(* ===== verification/MixedAlloc.v ===== *)
(** * MixedAlloc: dividing the input budget between context subjects (agent/mixed_alloc.go)

    In mixed assembly a tool result may carry alternatives for each of its
    subjects.  Message groups compete for the budget by lane, newest first; a
    retained tool chain starts with placeholders for its structured results,
    and every alternative is admitted at the exact cost of the text it changes.
    The units, anchors and subjects that the code shares by pointer are values
    at a path here: each has one owner.  The estimator is an argument. *)

From stdpp Require Import list.
From S2P Require Import Prelude GoString GoText GoFloat Tokens Request ContextSets Compactor ContextManager.

#[local] Open Scope Z_scope.
#[local] Open Scope go_scope.

(** ** Units, anchors, subjects (mixed_subjects.go) *)

Inductive decisionKind := Undecided | DecisionBase | DecisionFloor | DecisionUpgrade | DecisionOmitted.
Inductive omission := NoReason | OmitTokenBudget | OmitByteCap | OmitChainEvicted.
#[export] Instance decisionKind_eq_dec : EqDecision decisionKind.
Proof. solve_decision. Defined.
#[export] Instance omission_eq_dec : EqDecision omission.
Proof. solve_decision. Defined.

Definition omittedObservation : string := "context omitted for budget".

Definition lanePlain : Z := 0.
Definition laneTool : Z := 1.
Definition laneHistory : Z := 2.

Inductive mixedUnitKind := unitPinned | unitUnresolved | unitPlainSpan | unitHistorySpan | unitChain.
#[export] Instance mixedUnitKind_eq_dec : EqDecision mixedUnitKind.
Proof. solve_decision. Defined.

Record upgradeCand := mkCand { uc_next : nat; uc_dTok : Z; capOK : bool; addsVerbatim : bool }.

(** [chosen] is an index into [alts]; -1 is [None]. *)
Record mixedSubject := mkSubject {
  ref : SubjectRef; toolCallID : string; lane : Z; s_rank : Z; alts : list ContextAlternative; span : bool; spanTokens : Z;
  chosen : option nat; omitted : bool; decision : decisionKind; reason : omission; cands : list upgradeCand
}.

Record mixedAnchor := mkAnchor {
  msgIdx : nat; callID : string; a_set : ContextSet; cap : Z; minVerbatim : Z; verbatimGot : Z; content : string; tokens : Z;
  subjects : list mixedSubject
}.

(** The subject of a unit is absent when the unit must fit. *)
Record mixedUnit := mkUnit {
  u_kind : mixedUnitKind; u_msgs : list Message; baseTokens : Z; anchors : list mixedAnchor; subject : option mixedSubject;
  evicted : bool; keep : bool
}.

Definition set_chosen (c : option nat) (s : mixedSubject) : mixedSubject :=
  mkSubject (ref s) (toolCallID s) (lane s) (s_rank s) (alts s) (span s) (spanTokens s) c (omitted s) (decision s) (reason s) (cands s).
Definition set_decision (d : decisionKind) (s : mixedSubject) : mixedSubject :=
  mkSubject (ref s) (toolCallID s) (lane s) (s_rank s) (alts s) (span s) (spanTokens s) (chosen s) (omitted s) d (reason s) (cands s).
Definition set_omitted (o : bool) (r : omission) (s : mixedSubject) : mixedSubject :=
  mkSubject (ref s) (toolCallID s) (lane s) (s_rank s) (alts s) (span s) (spanTokens s) (chosen s) o (decision s) r (cands s).
Definition set_cands (c : list upgradeCand) (s : mixedSubject) : mixedSubject :=
  mkSubject (ref s) (toolCallID s) (lane s) (s_rank s) (alts s) (span s) (spanTokens s) (chosen s) (omitted s) (decision s) (reason s) c.
Definition set_subjects (l : list mixedSubject) (a : mixedAnchor) : mixedAnchor :=
  mkAnchor (msgIdx a) (callID a) (a_set a) (cap a) (minVerbatim a) (verbatimGot a) (content a) (tokens a) l.
Definition set_content (c : string) (t : Z) (a : mixedAnchor) : mixedAnchor :=
  mkAnchor (msgIdx a) (callID a) (a_set a) (cap a) (minVerbatim a) (verbatimGot a) c t (subjects a).
Definition set_verbatim (n : Z) (a : mixedAnchor) : mixedAnchor :=
  mkAnchor (msgIdx a) (callID a) (a_set a) (cap a) (minVerbatim a) n (content a) (tokens a) (subjects a).
Definition set_anchors (l : list mixedAnchor) (u : mixedUnit) : mixedUnit :=
  mkUnit (u_kind u) (u_msgs u) (baseTokens u) l (subject u) (evicted u) (keep u).
Definition set_subject (s : mixedSubject) (u : mixedUnit) : mixedUnit :=
  mkUnit (u_kind u) (u_msgs u) (baseTokens u) (anchors u) (Some s) (evicted u) (keep u).
Definition set_evicted (u : mixedUnit) : mixedUnit :=
  mkUnit (u_kind u) (u_msgs u) (baseTokens u) (anchors u) (subject u) true (keep u).

(** A subject of an anchor, changed in place. *)
Definition on_subject (k : nat) (f : mixedSubject -> mixedSubject) (a : mixedAnchor) : mixedAnchor :=
  set_subjects (alter f k (subjects a)) a.

(** ** The ledger *)

Record mixedAllocState := mkAlloc {
  budget : Z; used : Z; arithmeticOverflow : bool; verbatimShortfalls : Z; evictedGroups : Z; anchorOmissions : Z
}.
Definition set_used (n : Z) (overflow : bool) (st : mixedAllocState) : mixedAllocState :=
  mkAlloc (budget st) n overflow (verbatimShortfalls st) (evictedGroups st) (anchorOmissions st).
Definition one_evicted (st : mixedAllocState) : mixedAllocState :=
  mkAlloc (budget st) (used st) (arithmeticOverflow st) (verbatimShortfalls st) (evictedGroups st +i 1) (anchorOmissions st).
Definition omissions (n : Z) (st : mixedAllocState) : mixedAllocState :=
  mkAlloc (budget st) (used st) (arithmeticOverflow st) (verbatimShortfalls st) (evictedGroups st) (anchorOmissions st +i n).
Definition one_shortfall (st : mixedAllocState) : mixedAllocState :=
  mkAlloc (budget st) (used st) (arithmeticOverflow st) (verbatimShortfalls st +i 1) (evictedGroups st) (anchorOmissions st).

(** An addition that overflows poisons the ledger, also when it is only probed. *)
Definition fits (st : mixedAllocState) (n : Z) : mixedAllocState * bool :=
  if arithmeticOverflow st then (st, false)
  else
    let '(next, ok) := checkedTokenAdd (used st) n in
    (if ok then st else set_used next true st, ok && (next <=? budget st)).

Definition charge (st : mixedAllocState) (n : Z) : mixedAllocState * bool :=
  if arithmeticOverflow st then (st, false)
  else let '(next, ok) := checkedTokenAdd (used st) n in (set_used next (negb ok) st, ok).

Definition omitSubject (r : omission) (s : mixedSubject) : mixedSubject := set_decision DecisionOmitted (set_omitted true r s).

(** ** Admission *)

(** The text of the alternative chosen for a subject. *)
Definition chosen_text (s : mixedSubject) : option string := i ← chosen s; ca_Content <$> alts s !! i.

Definition anchorJoined (a : mixedAnchor) : string :=
  match omap chosen_text (subjects a) with
  | [] => omittedObservation
  | parts => Join parts (String (Ascii.ascii_of_nat 10) EmptyString)
  end.

Definition alt_verbatim (s : mixedSubject) (i : nat) : Z :=
  match alts s !! i with Some alt => verbatimComponents (Desc alt) | None => 0 end.

Section Alloc.
Context (est : string -> Z).

(** The anchor with alternative [i] for subject [k]. *)
Definition assigned (a : mixedAnchor) (k i : nat) : mixedAnchor := on_subject k (set_chosen (Some i)) a.

(** Every memo of the anchor is dropped: its text, its tokens and the index have moved. *)
Definition committed (a : mixedAnchor) (k i : nat) (s : mixedSubject) (next : string) (nextTokens : Z) (d : decisionKind) : mixedAnchor :=
  let got := verbatimGot a +i alt_verbatim s i in
  let got := match chosen s with Some prev => got -i alt_verbatim s prev | None => got end in
  let a := on_subject k (fun s => set_decision d (set_chosen (Some i) s)) a in
  let a := set_verbatim got (set_content next nextTokens a) in
  set_subjects (map (set_cands []) (subjects a)) a.

Definition tryAssign (st : mixedAllocState) (a : mixedAnchor) (k i : nat) (d : decisionKind) : mixedAllocState * mixedAnchor * bool :=
  match subjects a !! k with
  | None => (st, a, false)
  | Some s =>
      let next := anchorJoined (assigned a k i) in
      if cap a <? slen next then (st, a, false)
      else
        let nextTokens := est next in
        let dTok := nextTokens -i tokens a in
        let '(st, ok) := fits st dTok in
        if negb ok then (st, a, false)
        else ((charge st dTok).1, committed a k i s next nextTokens d, true)
  end.

(** The first of the alternatives that is accepted. *)
Fixpoint try_alts (st : mixedAllocState) (a : mixedAnchor) (k : nat) (l : list nat) (d : decisionKind) : mixedAllocState * mixedAnchor * bool :=
  match l with
  | [] => (st, a, false)
  | i :: l =>
      let '(st, a, ok) := tryAssign st a k i d in
      if ok then (st, a, true) else try_alts st a k l d
  end.

Definition alt_indices (s : mixedSubject) : list nat := seq 0 (length (alts s)).
Definition subject_indices (a : mixedAnchor) : list nat := seq 0 (length (subjects a)).

(** The loops over a list that change it as they go, with the position of each element; [smap_back] goes from the last element to the first. *)
Fixpoint smap {S A} (f : nat -> S -> A -> S * A) (i : nat) (s : S) (l : list A) : S * list A :=
  match l with
  | [] => (s, [])
  | x :: l => let '(s, x) := f i s x in let '(s, l) := smap f (Datatypes.S i) s l in (s, x :: l)
  end.
Fixpoint smap_back {S A} (f : nat -> S -> A -> S * A) (i : nat) (s : S) (l : list A) : S * list A :=
  match l with
  | [] => (s, [])
  | x :: l => let '(s, l) := smap_back f (Datatypes.S i) s l in let '(s, x) := f i s x in (s, x :: l)
  end.
Lemma allocate_stands over n sys st source :
  in_int n -> count_like sys -> cut st source ->
  exists alloc units err, allocateMixed (cm_estimate m) (alloc_fuel source) over source n sys = Some (alloc, units, err) /\
    (err = None -> stands n sys st units alloc).
Proof using Hest.
  intros Hn Hs Hc. destruct (allocate_spec (cm_estimate m) Hest n Hn (alloc_fuel source) over source sys Hs) as (alloc & l & err & E & B & H).
  { destruct Hc as [Hb _]. eapply Forall_impl; [exact Hb|]. by intros u [? _]. }
  { unfold alloc_fuel. lia. }
  exists alloc, l, err. split; [done|]. intros Herr. destruct (H Herr) as (H1 & H2 & H3). exists source. repeat (split; [done|]). split; [|done].
  rewrite H1. f_equal. apply Zsum_map_ext. intros u Hu. eapply Forall_forall in H3; [|exact Hu]. by apply held_materialized.
Qed.

Lemma low_water_stands over st n sys units alloc :
  in_int n -> count_like sys -> (lowWaterMark n (CompactionLowWater m)).1 <= n -> in_int (lowWaterMark n (CompactionLowWater m)).1 ->
  stands n sys st units alloc ->
  exists units' alloc', low_water m over st n sys units alloc = Some (units', alloc') /\ stands n sys st units' alloc'.
Proof using Hest Hnil.
  intros Hn Hs Hle Hin Hst. unfold low_water. destruct (lowWaterMark n _) as [mark ok]. cbn [fst] in *.
  destruct (negb _); [by exists units, alloc|]. destruct (buildMixedUnits m st) as [low|] eqn:E; [|by exists units, alloc].
  pose proof (marked_cut st low (built_cut st low E)) as H3.
  destruct (allocate_stands over mark sys st (mark_newest low) Hin Hs H3) as (st1 & l1 & err & -> & H5). cbn [mbind option_bind].
  destruct err; [by exists units, alloc|]. destruct (preservesNewestContent _ _); [|by exists units, alloc].
  exists l1, st1. split; [done|]. destruct (H5 eq_refl) as (src & A & C & D & F & G). exists src. repeat (split; [done|]). lia.
Qed.

(** The final count is the ledger and the frames that were not priced. *)
Lemma final_priced n sys st units alloc system summary :
  stands n sys st units alloc ->
  sys = cm_estimate m system + advisoryTokens m + costs rc (match summary with Some x => [x] | None => [] end) ->
  priced m (fun _ => true) (materializeMixed system summary units) 0 = used alloc + toolResultOverhead rc * Zsum (map stray units).
Proof using Hest Hnil.
  intros (src & (Hb & _) & HB & Hd & Hu & _) Hsys. unfold priced, materializeMixed. cbn [st_System st_Messages]. rewrite filter_true, costs_app, Hu, Hsys. fold rc. unfold rc. rewrite (units_cost m Hest Hnil src units Hb HB Hd).
  replace (costs (costCompactor m) (match summary with Some x => [detachContext x] | None => [] end))
    with (costs (costCompactor m) (match summary with Some x => [x] | None => [] end)) by (by destruct summary).
  lia.
Qed.

Lemma stray_none n sys st units alloc :
  stands n sys st units alloc ->
  (forall g, g ∈ groups (mkCompactor (cm_Estimate m) 0) st -> g_kind g <> groupCompletedTool -> Forall (fun x => is_role "tool" x = false) (g_msgs g)) ->
  Zsum (map stray units) = 0.
Proof using.
  intros (src & (_ & _ & Hc) & HB & _) Hg. specialize (Hc _ Hg). clear Hg. revert units HB.
  induction Hc as [|u src Hu _ IH]; intros [|u' units] HB; try done. change (bare u' :: map bare units = bare u :: map bare src) in HB.
  assert (bare u' = bare u /\ map bare units = map bare src) as [E1 E2] by (split; congruence).
  cbn [map Zsum]. rewrite (IH units E2). destruct (bare_fields u u' E1) as (E3 & E4 & _). unfold stray.
  replace (is_chain u') with (is_chain u) by (unfold is_chain; by rewrite E3). rewrite E4.
  destruct Hu as [-> | Hu]; [done|]. destruct (_ || _); [done|].
  assert (List.filter (is_role "tool") (u_msgs u) = []) as ->; [|done]. clear -Hu. induction Hu as [|x l Hx _ IH]; [done|]. simpl. by rewrite Hx.
Qed.

Lemma fixed_exact (st stMat : State) (had : bool) ts pinned :
  count_like ts -> checkedPinnedTokens m stMat ts = (pinned, true) ->
  (had = true -> st_Messages stMat <> []) ->
  let '(summary, sys, ok) := fixedTokens m stMat had in
  ok = true -> sys = cm_estimate m (st_System stMat) + advisoryTokens m + costs rc (match summary with Some x => [x] | None => [] end) /\ count_like sys.
Proof using Hest Hadv.
  intros Hts Hp Hne. unfold checkedPinnedTokens in Hp. rewrite (checkedTokens_spec m Hest Hadv) in Hp by done. apply saturated_le in Hp as [Hp Hle].
  rewrite Hp in Hle. unfold priced in Hp. pose proof (costs_nonneg rc (est_counts m Hest) (overhead_counts m Hest) (List.filter (is_segment Pinned) (st_Messages stMat))) as Hc.
  pose proof (Hest (st_System stMat)) as He. fold rc in Hp. unfold count_like in *.
  assert (saturatedTokenAdd (cm_estimate m (st_System stMat)) (advisoryTokens m) = cm_estimate m (st_System stMat) + advisoryTokens m) as Hs
    by (rewrite saturatedTokenAdd_nonneg by int_lia; lia).
  unfold fixedTokens. rewrite Hs. destruct (st_Messages stMat) as [|x xs].
  { intros _. change (costs rc []) with 0. unfold count_like. lia. }
  destruct had; [|intros _; change (costs rc []) with 0; unfold count_like; lia]. unfold cm_checkedMessageCost. fold rc.
  pose proof (checked_cost m Hest x (cm_estimate m (st_System stMat) + advisoryTokens m) ltac:(unfold count_like; lia)) as H. fold rc in H.
  destruct (checkedMessageCost rc x) as [c ok1]. cbn [fst snd] in H. destruct (checkedTokenAdd _ c) as [s ok2]. cbn [fst snd] in H.
  intros [-> ->]%andb_true_iff. destruct (H eq_refl eq_refl) as [-> H2]. unfold costs. simpl. split; [lia|done].
Qed.
End Pipeline.

(** What a step that is assembled reports. *)
Definition accounted (g : ContextManager) (ts input : Z) (out : State) (p : Pressure) (tr : ContextAssemblyTrace) : Prop :=
  checkedTotalTokens g out ts = (InputTokens p, true) /\ InputTokens p <= input /\ MaxTokens tr = input - ts /\
  EstimatedTokensUsed tr = InputTokens p - ts /\ EstimatedTokensUsed tr + EstimatedTokensFree tr = MaxTokens tr.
■ ■ ■ ■ ■
__Aim of the task__:
Write out every line of the data that holds the word "export".

__Response below__:
#[export] Instance decisionKind_eq_dec : EqDecision decisionKind.
#[export] Instance omission_eq_dec : EqDecision omission.
#[export] Instance mixedUnitKind_eq_dec : EqDecision mixedUnitKind.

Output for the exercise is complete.